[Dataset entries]
<<<<

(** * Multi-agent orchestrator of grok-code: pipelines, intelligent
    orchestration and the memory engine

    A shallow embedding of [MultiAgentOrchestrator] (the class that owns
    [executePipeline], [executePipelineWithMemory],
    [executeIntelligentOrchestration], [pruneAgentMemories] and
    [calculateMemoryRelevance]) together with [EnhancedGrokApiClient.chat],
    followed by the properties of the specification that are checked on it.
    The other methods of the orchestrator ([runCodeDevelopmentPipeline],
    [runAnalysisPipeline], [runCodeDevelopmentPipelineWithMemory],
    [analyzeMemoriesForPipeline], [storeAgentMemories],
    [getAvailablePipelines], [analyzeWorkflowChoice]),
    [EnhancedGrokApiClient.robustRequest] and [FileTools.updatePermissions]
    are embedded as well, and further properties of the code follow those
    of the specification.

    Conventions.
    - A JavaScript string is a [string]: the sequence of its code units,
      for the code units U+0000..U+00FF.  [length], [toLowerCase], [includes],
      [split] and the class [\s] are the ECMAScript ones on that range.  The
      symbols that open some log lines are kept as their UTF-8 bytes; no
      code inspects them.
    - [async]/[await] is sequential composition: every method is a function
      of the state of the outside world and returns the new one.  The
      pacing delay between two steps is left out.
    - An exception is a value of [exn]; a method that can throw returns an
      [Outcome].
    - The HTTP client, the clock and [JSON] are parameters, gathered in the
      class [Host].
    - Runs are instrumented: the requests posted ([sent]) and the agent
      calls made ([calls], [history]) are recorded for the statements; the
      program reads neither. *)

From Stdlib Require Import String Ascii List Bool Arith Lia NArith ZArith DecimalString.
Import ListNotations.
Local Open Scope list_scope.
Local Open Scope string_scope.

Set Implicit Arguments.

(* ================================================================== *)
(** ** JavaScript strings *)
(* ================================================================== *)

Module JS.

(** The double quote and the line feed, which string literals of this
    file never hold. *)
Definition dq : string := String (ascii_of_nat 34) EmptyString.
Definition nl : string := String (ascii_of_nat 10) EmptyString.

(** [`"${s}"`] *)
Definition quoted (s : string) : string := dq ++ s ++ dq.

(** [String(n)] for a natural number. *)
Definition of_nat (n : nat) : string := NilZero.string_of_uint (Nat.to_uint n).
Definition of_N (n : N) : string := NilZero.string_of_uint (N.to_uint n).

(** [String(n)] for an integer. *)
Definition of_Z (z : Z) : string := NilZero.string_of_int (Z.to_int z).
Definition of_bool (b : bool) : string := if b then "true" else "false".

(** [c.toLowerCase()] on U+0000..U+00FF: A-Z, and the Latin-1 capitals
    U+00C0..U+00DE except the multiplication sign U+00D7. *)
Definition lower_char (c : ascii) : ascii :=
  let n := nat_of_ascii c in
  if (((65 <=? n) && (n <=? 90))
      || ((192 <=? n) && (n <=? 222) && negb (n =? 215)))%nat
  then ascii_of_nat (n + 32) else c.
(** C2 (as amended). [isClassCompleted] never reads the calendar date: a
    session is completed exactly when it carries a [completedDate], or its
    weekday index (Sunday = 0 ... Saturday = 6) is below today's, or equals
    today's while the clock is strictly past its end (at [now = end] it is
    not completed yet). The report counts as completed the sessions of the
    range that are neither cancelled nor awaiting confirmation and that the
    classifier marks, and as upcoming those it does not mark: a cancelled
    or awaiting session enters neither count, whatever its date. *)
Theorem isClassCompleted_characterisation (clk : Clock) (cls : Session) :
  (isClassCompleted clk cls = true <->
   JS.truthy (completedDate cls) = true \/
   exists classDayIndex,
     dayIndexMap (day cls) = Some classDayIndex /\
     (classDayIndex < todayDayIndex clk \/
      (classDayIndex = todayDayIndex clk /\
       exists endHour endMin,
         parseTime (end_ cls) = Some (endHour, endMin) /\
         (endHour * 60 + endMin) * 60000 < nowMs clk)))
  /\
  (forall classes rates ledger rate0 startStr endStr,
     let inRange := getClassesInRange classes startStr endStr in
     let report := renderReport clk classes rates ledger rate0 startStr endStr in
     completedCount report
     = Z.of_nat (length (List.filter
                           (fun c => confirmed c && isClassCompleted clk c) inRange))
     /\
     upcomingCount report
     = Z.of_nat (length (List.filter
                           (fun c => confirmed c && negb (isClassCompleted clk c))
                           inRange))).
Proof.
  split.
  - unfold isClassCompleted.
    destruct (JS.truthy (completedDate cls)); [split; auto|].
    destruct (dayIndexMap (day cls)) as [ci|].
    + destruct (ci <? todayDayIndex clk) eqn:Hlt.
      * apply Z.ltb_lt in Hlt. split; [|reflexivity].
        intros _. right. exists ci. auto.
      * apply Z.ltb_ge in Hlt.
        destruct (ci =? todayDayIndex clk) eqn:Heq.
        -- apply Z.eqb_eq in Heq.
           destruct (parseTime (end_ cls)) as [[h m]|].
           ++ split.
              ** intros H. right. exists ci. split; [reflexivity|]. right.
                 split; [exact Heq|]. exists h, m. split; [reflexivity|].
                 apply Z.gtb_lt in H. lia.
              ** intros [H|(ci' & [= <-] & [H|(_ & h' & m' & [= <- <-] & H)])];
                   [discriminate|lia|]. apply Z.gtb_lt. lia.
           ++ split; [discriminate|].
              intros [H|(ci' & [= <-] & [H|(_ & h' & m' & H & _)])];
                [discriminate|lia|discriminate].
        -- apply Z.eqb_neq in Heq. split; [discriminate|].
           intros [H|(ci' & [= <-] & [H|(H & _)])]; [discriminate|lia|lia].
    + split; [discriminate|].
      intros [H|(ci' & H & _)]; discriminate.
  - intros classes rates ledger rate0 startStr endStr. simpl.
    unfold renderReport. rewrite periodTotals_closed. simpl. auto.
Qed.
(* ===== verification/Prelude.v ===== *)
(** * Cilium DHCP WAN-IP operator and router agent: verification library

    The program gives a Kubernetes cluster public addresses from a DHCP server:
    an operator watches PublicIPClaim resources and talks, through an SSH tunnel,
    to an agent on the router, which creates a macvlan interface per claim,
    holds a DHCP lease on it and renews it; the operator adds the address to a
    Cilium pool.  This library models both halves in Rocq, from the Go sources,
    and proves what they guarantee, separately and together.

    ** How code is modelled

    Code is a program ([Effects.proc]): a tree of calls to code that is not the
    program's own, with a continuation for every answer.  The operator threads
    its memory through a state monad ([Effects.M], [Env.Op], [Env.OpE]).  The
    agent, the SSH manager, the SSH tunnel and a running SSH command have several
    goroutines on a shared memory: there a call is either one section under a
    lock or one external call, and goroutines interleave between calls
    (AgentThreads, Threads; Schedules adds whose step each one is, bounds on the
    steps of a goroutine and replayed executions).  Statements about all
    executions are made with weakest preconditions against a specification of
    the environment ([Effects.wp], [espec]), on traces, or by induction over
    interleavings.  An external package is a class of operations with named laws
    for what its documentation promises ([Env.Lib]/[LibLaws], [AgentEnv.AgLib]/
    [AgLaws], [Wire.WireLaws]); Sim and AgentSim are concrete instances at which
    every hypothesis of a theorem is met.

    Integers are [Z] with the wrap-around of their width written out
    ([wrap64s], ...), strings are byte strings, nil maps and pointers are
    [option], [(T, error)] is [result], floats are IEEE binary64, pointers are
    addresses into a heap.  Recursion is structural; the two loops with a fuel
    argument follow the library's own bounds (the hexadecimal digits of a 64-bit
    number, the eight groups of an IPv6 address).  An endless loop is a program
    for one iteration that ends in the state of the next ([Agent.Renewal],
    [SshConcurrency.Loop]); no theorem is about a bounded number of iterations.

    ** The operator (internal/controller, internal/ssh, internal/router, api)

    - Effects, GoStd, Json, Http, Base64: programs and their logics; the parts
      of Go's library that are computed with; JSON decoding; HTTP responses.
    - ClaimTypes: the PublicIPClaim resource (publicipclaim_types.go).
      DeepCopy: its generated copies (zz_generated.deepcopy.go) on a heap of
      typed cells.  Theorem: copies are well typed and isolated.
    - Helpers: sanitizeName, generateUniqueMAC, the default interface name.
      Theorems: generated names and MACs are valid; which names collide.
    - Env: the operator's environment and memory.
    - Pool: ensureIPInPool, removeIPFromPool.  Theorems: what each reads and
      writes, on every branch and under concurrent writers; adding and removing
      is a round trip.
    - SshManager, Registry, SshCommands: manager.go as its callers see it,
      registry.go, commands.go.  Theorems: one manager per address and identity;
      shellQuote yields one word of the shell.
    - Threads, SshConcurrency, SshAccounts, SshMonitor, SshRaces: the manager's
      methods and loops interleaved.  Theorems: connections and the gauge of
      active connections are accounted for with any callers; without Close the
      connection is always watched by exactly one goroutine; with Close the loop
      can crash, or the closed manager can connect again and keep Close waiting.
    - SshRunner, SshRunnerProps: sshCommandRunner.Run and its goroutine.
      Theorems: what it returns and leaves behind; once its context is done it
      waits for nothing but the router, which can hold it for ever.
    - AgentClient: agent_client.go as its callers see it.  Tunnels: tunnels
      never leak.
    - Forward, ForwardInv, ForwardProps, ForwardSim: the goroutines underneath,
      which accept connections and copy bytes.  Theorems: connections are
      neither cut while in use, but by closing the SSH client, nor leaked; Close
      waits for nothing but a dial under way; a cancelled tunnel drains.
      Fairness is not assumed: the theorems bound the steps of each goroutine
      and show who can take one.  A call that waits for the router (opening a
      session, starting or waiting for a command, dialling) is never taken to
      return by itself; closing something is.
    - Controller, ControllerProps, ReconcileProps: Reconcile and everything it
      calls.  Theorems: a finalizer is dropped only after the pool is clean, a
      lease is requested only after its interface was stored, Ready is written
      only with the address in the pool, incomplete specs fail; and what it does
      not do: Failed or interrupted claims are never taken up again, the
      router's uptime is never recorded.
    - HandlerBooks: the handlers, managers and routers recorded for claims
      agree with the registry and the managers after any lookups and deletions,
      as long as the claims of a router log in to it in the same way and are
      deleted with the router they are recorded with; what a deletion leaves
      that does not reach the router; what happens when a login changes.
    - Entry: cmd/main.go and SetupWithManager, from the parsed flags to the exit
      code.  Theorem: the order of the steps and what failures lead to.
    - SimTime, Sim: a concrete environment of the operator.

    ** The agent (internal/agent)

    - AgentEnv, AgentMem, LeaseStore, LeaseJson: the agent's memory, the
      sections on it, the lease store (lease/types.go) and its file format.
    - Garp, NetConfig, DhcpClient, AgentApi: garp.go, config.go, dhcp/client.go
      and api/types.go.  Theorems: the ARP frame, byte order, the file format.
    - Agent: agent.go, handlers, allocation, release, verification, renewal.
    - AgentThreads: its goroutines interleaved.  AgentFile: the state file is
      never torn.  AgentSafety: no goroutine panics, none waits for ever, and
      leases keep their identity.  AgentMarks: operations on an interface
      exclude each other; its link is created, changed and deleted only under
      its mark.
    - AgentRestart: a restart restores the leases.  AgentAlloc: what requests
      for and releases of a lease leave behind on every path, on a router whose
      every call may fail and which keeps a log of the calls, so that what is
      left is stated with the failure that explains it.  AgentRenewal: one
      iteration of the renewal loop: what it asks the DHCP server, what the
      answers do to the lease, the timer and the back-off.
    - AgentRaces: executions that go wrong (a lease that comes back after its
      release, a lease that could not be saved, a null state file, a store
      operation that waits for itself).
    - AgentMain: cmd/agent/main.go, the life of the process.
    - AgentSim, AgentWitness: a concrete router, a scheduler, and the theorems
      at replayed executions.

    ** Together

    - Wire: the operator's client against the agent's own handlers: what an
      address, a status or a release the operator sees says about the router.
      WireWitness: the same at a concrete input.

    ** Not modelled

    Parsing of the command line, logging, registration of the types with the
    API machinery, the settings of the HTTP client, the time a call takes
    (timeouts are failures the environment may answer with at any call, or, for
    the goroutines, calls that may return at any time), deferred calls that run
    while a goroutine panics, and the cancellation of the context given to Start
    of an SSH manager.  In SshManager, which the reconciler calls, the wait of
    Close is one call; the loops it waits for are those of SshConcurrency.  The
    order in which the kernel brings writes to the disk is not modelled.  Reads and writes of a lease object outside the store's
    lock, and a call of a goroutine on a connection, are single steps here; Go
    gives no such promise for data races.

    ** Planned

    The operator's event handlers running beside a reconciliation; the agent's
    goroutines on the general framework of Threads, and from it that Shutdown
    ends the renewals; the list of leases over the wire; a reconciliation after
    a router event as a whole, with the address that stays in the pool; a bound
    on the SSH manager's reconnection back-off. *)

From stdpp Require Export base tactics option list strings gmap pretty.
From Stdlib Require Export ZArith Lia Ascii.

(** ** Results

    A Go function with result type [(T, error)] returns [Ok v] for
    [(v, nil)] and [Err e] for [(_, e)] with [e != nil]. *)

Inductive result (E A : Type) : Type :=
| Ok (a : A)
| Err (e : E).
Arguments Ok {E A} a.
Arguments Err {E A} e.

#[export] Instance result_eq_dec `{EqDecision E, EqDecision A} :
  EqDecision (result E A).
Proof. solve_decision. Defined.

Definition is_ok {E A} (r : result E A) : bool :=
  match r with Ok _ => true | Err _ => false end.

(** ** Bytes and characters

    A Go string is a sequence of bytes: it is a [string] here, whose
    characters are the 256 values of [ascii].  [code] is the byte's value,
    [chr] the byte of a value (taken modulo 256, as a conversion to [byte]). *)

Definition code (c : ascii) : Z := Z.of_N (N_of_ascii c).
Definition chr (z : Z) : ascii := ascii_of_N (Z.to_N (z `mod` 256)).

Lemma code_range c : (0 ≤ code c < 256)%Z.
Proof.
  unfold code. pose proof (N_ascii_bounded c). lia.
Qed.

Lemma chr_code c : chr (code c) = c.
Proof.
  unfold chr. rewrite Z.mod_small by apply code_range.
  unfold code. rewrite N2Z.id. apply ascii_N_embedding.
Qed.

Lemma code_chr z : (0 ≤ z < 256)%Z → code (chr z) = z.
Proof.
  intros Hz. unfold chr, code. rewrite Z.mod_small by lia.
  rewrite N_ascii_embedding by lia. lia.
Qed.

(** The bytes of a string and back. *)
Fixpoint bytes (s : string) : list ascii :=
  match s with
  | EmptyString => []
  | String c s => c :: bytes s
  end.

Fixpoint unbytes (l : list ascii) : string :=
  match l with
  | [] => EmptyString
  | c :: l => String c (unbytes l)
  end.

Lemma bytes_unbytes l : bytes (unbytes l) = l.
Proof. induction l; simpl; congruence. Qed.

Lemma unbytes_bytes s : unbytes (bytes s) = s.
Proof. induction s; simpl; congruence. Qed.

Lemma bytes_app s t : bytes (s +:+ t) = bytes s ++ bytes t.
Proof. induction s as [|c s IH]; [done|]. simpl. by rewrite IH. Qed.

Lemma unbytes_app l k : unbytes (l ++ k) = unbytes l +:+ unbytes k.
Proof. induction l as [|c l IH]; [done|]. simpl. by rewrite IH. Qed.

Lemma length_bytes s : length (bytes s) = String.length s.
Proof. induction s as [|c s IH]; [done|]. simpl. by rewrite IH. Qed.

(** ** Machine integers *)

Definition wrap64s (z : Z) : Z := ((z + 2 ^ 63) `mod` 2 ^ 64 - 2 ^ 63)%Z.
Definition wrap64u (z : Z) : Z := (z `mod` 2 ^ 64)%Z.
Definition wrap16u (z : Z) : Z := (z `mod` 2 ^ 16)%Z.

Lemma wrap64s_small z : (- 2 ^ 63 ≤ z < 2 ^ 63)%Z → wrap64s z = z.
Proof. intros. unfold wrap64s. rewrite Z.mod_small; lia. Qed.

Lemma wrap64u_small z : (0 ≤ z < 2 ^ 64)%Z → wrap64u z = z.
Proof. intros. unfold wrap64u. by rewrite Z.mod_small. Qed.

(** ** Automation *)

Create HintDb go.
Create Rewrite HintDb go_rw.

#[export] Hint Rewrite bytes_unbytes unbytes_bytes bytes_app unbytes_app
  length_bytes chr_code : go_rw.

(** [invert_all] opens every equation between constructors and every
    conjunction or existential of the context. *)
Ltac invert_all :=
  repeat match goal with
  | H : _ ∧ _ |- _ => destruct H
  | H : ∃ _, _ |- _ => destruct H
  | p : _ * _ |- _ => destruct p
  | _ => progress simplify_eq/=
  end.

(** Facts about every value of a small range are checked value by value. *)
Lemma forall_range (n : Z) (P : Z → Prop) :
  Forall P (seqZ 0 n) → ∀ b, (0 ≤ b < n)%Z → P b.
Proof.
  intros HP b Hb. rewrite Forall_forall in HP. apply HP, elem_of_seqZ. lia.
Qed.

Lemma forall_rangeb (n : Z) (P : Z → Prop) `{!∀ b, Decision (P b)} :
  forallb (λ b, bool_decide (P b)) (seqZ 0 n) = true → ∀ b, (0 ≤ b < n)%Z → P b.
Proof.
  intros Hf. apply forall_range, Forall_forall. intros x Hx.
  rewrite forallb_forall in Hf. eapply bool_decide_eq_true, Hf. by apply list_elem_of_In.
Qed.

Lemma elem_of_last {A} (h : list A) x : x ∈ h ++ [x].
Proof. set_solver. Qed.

>>>>

* How to complete this task
Above are the records; from them, give again exactly the lines from the one containing "Fixpoint bytes (s" to the one containing "Proof. induction s; simpl; congruence. Qed.", both lines included, and nothing more.

* Finished exercise
Fixpoint bytes (s : string) : list ascii :=
  match s with
  | EmptyString => []
  | String c s => c :: bytes s
  end.

Fixpoint unbytes (l : list ascii) : string :=
  match l with
  | [] => EmptyString
  | c :: l => String c (unbytes l)
  end.

Lemma bytes_unbytes l : bytes (unbytes l) = l.
Proof. induction l; simpl; congruence. Qed.

Lemma unbytes_bytes s : unbytes (bytes s) = s.
Proof. induction s; simpl; congruence. Qed.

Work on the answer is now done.